• _Supplied records_:

* * * * *

(** Reading an attribute that holds a list. *)
Definition attr_ints (name : string) (c : Legacy.t) : result (list Z) :=
  match Legacy.getattr name c with
  | Some (VInts l) => Ok l
  | Some _ => Raise OtherException
  | None => Raise AttributeError
  end.

Definition attr_strs (name : string) (c : Legacy.t) : result (list string) :=
  match Legacy.getattr name c with
  | Some (VStrs l) => Ok l
  | Some _ => Raise OtherException
  | None => Raise AttributeError
  end.

Definition attr_bools (name : string) (c : Legacy.t) : result (list bool) :=
  match Legacy.getattr name c with
  | Some (VBools l) => Ok l
  | Some _ => Raise OtherException
  | None => Raise AttributeError
  end.

(** [get_output_info].  The arguments of the constructor are evaluated in
    order; the seventh subscripts with [outoutput_arr_indexput], a name
    bound nowhere. *)
Definition get_output_info (validate_output : Z -> result unit) (output : Z)
    (c : Legacy.t) : result JtechOutputInfo :=
  _ ← validate_output output;
  let output_arr_index := (output - 1)%Z in
  outputs_sources ← attr_ints "outputs_sources" c;
  source ← py_index_Z outputs_sources output_arr_index;
  outputs_names ← attr_strs "outputs_names" c;
  name ← py_index_Z outputs_names output_arr_index;
  outputs_cat_names ← attr_strs "outputs_cat_names" c;
  cat_name ← py_index_Z outputs_cat_names output_arr_index;
  outputs_connected ← attr_bools "outputs_connected" c;
  connected ← py_index_Z outputs_connected output_arr_index;
  outputs_cat_connected ← attr_bools "outputs_cat_connected" c;
  cat_connected ← py_index_Z outputs_cat_connected output_arr_index;
  outputs_enabled ← attr_bools "outputs_enabled" c;
  enabled ← py_index_Z outputs_enabled output_arr_index;
  outputs_cat_enabled ← attr_bools "outputs_cat_enabled" c;
  Raise NameError.

(** The loop of [get_source_info]: positions of [outputs_sources] that hold
    [source]. *)
Definition positions_of (source : Z) (outputs_sources : list Z) : list Z :=
  foldl (fun outputs '(_output, _source) =>
           if Z.eqb _source source
           then outputs ++ [Z.of_nat _output]
           else outputs)
        [] (enumerate outputs_sources).

Definition get_source_info (validate_source : Z -> result unit) (source : Z)
    (c : Legacy.t) : result JtechSourceInfo :=
  _ ← validate_source source;
  let source_arr_index := (source - 1)%Z in
  outputs_sources ← attr_ints "outputs_sources" c;
  let outputs := positions_of source outputs_sources in
  sources_names ← attr_strs "sources_names" c;
  name ← py_index_Z sources_names source_arr_index;
  sources_active ← attr_bools "sources_active" c;
  active ← py_index_Z sources_active source_arr_index;
  sources_edids ← attr_ints "sources_edids" c;
  edid_index ← py_index_Z sources_edids source_arr_index;
  sources_cec_selected ← attr_ints "sources_cec_selected" c;
  Ok (SourceInfo.mk outputs name active edid_index
        (py_in source sources_cec_selected)).

(** [JtechEntity] of _entity.py: an entity of output [_output]. *)
Module JtechEntity.

Definition _output_info (validate_output : Z -> result unit) (_output : Z)
    (c : Legacy.t) : result JtechOutputInfo :=
  get_output_info validate_output _output c.

Definition async_turn_on (dev : Device.t) (_output : Z) : prog Legacy.t unit :=
  Legacy.async_output_turn_on dev _output.

Definition async_turn_off (dev : Device.t) (_output : Z) : prog Legacy.t unit :=
  Legacy.async_output_turn_off dev _output.

End JtechEntity.

End LegacyInfo.

Import Coordinator.

(** * Vocabulary of the statements *)

(** ** The cycle in closed form *)

(** The inner loop, unrolled: what [collect_outputs] appends when the
    enumeration starts at [start]. *)
Fixpoint routed_from (idx start : nat) (selected_sources : list Z) : list Z :=
  match selected_sources with
  | [] => []
  | source :: rest =>
      if Z.eqb source (Z.of_nat idx)
      then (Z.of_nat start + 1)%Z :: routed_from idx (S start) rest
      else routed_from idx (S start) rest
  end.

(** The dict [_fetch_status] builds from one device. *)
Definition statuses_of (dev : Device.t) : Statuses.t :=
  Statuses.mk
    (filter_exception (Device.on_get_status dev))
    (filter_exception (Device.on_get_source_status dev))
    (filter_exception (Device.on_get_output_status dev))
    (filter_exception (Device.on_get_cec_status dev))
    (filter_exception (Device.on_get_network dev))
    (filter_exception (Device.on_get_system_status dev))
    (filter_exception (Device.on_get_web_details dev)).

* * * * *

• _Instructions to follow_: Everything in the material above from the line that has "End LegacyInfo." through the line that has "enumeration starts at [start]. *)" must be duplicated exactly, with no other lines given.

• _Answer below_:
End LegacyInfo.

Import Coordinator.

(** * Vocabulary of the statements *)

(** ** The cycle in closed form *)

(** The inner loop, unrolled: what [collect_outputs] appends when the
    enumeration starts at [start]. *)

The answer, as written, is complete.